BEGIN

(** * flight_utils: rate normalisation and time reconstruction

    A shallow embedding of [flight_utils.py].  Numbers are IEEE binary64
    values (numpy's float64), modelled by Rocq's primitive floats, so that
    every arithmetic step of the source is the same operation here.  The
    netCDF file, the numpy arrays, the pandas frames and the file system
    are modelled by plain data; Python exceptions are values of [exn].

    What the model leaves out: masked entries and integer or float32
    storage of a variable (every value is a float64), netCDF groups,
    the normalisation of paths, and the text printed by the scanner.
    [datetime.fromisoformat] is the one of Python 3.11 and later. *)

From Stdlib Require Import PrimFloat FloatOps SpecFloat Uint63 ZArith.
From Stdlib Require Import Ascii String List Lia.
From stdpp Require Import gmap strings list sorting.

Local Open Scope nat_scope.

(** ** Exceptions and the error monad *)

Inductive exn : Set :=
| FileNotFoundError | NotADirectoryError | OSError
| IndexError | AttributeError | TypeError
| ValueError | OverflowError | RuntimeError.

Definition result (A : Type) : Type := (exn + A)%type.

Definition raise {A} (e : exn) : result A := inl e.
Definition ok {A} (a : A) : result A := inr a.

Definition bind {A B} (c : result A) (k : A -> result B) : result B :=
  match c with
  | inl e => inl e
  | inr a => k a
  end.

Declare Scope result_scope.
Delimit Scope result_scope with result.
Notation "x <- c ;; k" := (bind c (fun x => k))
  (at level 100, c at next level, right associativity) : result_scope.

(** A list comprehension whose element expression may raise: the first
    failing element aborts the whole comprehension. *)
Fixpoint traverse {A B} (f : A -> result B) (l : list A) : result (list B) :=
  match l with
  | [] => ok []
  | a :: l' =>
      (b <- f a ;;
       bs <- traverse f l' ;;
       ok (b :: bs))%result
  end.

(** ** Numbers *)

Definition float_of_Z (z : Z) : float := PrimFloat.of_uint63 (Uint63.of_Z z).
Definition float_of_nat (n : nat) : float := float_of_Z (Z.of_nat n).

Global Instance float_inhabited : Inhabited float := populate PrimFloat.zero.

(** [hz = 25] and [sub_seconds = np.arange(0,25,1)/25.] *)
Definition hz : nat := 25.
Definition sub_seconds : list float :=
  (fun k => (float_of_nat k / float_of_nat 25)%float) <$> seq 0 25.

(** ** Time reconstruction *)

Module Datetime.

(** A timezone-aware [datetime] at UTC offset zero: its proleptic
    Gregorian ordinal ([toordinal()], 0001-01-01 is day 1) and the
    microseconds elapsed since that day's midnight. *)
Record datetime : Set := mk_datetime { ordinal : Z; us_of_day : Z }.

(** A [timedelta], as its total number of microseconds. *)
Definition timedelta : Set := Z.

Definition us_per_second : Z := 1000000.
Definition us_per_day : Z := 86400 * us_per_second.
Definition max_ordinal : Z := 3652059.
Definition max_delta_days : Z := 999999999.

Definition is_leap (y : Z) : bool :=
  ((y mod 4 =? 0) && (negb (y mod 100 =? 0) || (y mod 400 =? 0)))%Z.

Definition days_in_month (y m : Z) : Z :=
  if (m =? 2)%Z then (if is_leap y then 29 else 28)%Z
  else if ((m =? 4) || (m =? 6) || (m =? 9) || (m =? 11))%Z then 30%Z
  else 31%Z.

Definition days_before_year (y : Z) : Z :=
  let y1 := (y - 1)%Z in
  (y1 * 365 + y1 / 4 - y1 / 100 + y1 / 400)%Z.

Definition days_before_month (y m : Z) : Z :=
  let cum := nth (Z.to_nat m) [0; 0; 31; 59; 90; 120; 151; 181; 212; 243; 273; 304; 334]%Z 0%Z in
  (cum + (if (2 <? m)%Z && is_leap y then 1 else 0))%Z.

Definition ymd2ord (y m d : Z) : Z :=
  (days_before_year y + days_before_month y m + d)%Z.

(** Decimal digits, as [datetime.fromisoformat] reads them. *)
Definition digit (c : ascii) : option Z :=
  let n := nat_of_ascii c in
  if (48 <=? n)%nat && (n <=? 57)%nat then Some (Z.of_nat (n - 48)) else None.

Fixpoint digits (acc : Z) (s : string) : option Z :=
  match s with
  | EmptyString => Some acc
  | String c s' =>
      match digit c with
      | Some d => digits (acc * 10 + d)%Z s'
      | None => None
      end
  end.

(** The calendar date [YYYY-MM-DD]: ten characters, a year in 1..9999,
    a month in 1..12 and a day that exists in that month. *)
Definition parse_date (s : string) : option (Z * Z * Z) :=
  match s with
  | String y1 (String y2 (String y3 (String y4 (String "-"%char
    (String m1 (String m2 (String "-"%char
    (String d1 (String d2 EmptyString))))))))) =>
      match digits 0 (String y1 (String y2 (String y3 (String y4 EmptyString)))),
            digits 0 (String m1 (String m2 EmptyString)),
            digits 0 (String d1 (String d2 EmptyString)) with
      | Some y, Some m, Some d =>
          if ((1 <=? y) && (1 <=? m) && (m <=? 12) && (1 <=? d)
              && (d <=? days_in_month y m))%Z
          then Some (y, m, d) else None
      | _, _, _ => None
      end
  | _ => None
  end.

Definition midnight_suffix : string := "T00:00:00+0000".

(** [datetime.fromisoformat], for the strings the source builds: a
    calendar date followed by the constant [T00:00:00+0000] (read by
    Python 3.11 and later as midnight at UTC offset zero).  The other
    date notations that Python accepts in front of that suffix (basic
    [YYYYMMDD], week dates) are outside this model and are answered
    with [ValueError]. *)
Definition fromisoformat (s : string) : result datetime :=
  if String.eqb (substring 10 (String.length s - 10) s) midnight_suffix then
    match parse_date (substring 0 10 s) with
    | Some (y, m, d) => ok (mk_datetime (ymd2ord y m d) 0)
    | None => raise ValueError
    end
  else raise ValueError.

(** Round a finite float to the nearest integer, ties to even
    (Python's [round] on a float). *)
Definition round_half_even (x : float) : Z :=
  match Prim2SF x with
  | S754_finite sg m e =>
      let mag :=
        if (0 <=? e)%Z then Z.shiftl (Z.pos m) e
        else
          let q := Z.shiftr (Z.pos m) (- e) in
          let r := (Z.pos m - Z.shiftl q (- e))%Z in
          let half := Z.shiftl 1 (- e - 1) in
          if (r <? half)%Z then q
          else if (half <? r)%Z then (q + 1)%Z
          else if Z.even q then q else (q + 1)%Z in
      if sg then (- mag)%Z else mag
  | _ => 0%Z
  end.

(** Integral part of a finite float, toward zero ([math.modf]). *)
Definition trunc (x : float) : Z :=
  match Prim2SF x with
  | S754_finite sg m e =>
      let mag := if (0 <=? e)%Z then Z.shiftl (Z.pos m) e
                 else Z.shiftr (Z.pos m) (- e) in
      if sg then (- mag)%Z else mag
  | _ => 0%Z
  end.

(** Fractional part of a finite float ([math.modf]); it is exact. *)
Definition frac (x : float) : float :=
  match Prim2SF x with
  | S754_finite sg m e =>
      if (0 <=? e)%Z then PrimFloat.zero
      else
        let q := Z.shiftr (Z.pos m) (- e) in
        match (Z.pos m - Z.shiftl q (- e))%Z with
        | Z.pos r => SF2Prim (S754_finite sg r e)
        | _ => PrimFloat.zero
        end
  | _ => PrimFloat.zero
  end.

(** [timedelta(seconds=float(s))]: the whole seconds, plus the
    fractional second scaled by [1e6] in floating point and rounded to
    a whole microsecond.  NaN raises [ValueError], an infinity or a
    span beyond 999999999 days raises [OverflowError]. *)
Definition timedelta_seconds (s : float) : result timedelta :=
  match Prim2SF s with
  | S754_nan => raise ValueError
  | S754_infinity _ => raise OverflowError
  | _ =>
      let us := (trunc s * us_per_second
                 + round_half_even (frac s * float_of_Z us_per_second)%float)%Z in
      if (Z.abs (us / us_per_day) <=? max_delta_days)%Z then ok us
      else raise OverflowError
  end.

END

Task goal: Starting with the first line of the records, repeat every line up to and including the one containing "Local Open Scope nat_scope.", and nothing else.

Written answer:
(** * flight_utils: rate normalisation and time reconstruction

    A shallow embedding of [flight_utils.py].  Numbers are IEEE binary64
    values (numpy's float64), modelled by Rocq's primitive floats, so that
    every arithmetic step of the source is the same operation here.  The
    netCDF file, the numpy arrays, the pandas frames and the file system
    are modelled by plain data; Python exceptions are values of [exn].

    What the model leaves out: masked entries and integer or float32
    storage of a variable (every value is a float64), netCDF groups,
    the normalisation of paths, and the text printed by the scanner.
    [datetime.fromisoformat] is the one of Python 3.11 and later. *)

From Stdlib Require Import PrimFloat FloatOps SpecFloat Uint63 ZArith.
From Stdlib Require Import Ascii String List Lia.
From stdpp Require Import gmap strings list sorting.

Local Open Scope nat_scope.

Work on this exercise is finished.